Repeat exactly the lines from the start of the material below up to and including the "Lemma byte_filters_run (k" line.

### INPUT DATA:
_ _ _

Lemma byte_filter_round_trip (k : nat) f l :
  filters !! k = Some f → byte_filter f → Forall byte l → grow (filter_id f) (zlen l) < USIZE_MAX →
  round_trips filters ctx (Z.of_nat k) (filter_id f) l.
Proof.
  intros Hf%index_lookup Hbf Hl Hg. pose proof (grow_ge (filter_id f) (zlen l) (zlen_nonneg l)).
  destruct Hbf as [Hid|[Hid|[Hid|(Hid & Hfe & level & Hlv)]]]; rewrite Hid in *.
  - by apply (shuffle_round_trip _ _ _ f).
  - by apply (lzf_round_trip _ _ _ f); [..|lia].
  - by apply (fletcher_round_trip _ _ _ f).
  - by eapply (deflate_round_trip _ _ _ f).
Qed.

Lemma byte_filters_run (k : nat) l :
  (k ≤ length filters)%nat → Forall byte_filter (drop k filters) → Forall byte l →
  grown (drop k filters) (zlen l) < USIZE_MAX → ∃ l', run_of k l l'.
Proof.
  remember (length filters - k)%nat as n eqn:Hn. revert k Hn l. induction n as [|n IH]; intros k Hn l Hk Hbf Hl Hg.
  { exists l. replace k with (length filters) by lia. by apply run_done. }
  destruct (lookup_lt_is_Some_2 filters k) as [f Hf]; [lia|].
  rewrite (drop_S filters f k Hf) in Hbf, Hg. apply Forall_cons in Hbf as [Hf1 Hbf]. unfold grown in Hg. cbn [foldl] in Hg.
  fold (grown (drop (S k) filters) (grow (filter_id f) (zlen l))) in Hg.
  pose proof (grow_ge (filter_id f) (zlen l) (zlen_nonneg l)). pose proof (zlen_nonneg l).
  pose proof (grown_ge (drop (S k) filters) (grow (filter_id f) (zlen l)) ltac:(lia)).
  destruct (byte_filter_round_trip k f l Hf Hf1 Hl ltac:(lia)) as (l1 & Hb1 & Hz1 & Hmk & Hun).
  pose proof (grown_mono (drop (S k) filters) (zlen l1) (grow (filter_id f) (zlen l))).
  destruct (IH (S k) ltac:(lia) l1 ltac:(lia) Hbf Hb1) as [l' Hr]; [pose proof (zlen_nonneg l1); lia|].
  exists l'. by apply (run_step k f l l1); [..|lia|done|done|done].
Qed.

(** A lossless pipeline for chunks of [n] bytes: scale-offset in its integer mode for
    just such chunks, if at all first; then any filters of bytes. *)
Definition lossless_pipeline (n : Z) : Prop :=
  Forall byte_filter filters ∨
  ∃ f p sign fill, filters !! 0%nat = Some f ∧ filter_id f = FILTER_SCALEOFFSET ∧
    integer_parms (filter_client_data f) p sign fill ∧ n = nelmts p * size p ∧ 0 < nelmts p ∧
    bits_countable p ∧ Forall byte_filter (drop 1 filters).

Lemma lossless_run l :
  lossless_pipeline (zlen l) → Forall byte l → grown filters (zlen l) < USIZE_MAX → ∃ l', run_of 0 l l'.
Proof.
  intros Hp Hl Hg. destruct Hp as [Hp|(f & p & sign & fill & Hf & Hid & Hcd & Hz & Hn & Hfit & Hp)].
  { by apply byte_filters_run; [lia|..]. }
  pose proof (lookup_lt_Some _ _ _ Hf) as Hlen. pose proof (zlen_nonneg l).
  assert (filters = f :: drop 1 filters) as Hfs by (by destruct filters; simplify_eq/=; rewrite drop_0).
  rewrite Hfs in Hg. unfold grown in Hg. cbn [foldl] in Hg. fold (grown (drop 1 filters) (grow (filter_id f) (zlen l))) in Hg.
  rewrite Hid in Hg. assert (Hgr : grow FILTER_SCALEOFFSET (zlen l) = zlen l + 21) by done. rewrite Hgr in Hg.
  pose proof (grown_ge (drop 1 filters) (zlen l + 21) ltac:(lia)).
  destruct (scale_offset_round_trip filters ctx 0 f l (index_lookup 0 f Hf) Hl p sign fill)
    as (l1 & Hb1 & Hz1 & Hmk & Hun); try done; [lia|]. rewrite Hgr in Hz1.
  pose proof (grown_mono (drop 1 filters) (zlen l1) (zlen l + 21)). pose proof (zlen_nonneg l1).
  destruct (byte_filters_run 1 l1) as [l' Hr]; [lia|done|done|lia|].
  exists l'. apply (run_step 0 f l l1); try done; [rewrite Hid; lia|lia].
Qed.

_ _ _

### RESULT BELOW:
Lemma byte_filter_round_trip (k : nat) f l :
  filters !! k = Some f → byte_filter f → Forall byte l → grow (filter_id f) (zlen l) < USIZE_MAX →
  round_trips filters ctx (Z.of_nat k) (filter_id f) l.
Proof.
  intros Hf%index_lookup Hbf Hl Hg. pose proof (grow_ge (filter_id f) (zlen l) (zlen_nonneg l)).
  destruct Hbf as [Hid|[Hid|[Hid|(Hid & Hfe & level & Hlv)]]]; rewrite Hid in *.
  - by apply (shuffle_round_trip _ _ _ f).
  - by apply (lzf_round_trip _ _ _ f); [..|lia].
  - by apply (fletcher_round_trip _ _ _ f).
  - by eapply (deflate_round_trip _ _ _ f).
Qed.

Lemma byte_filters_run (k : nat) l :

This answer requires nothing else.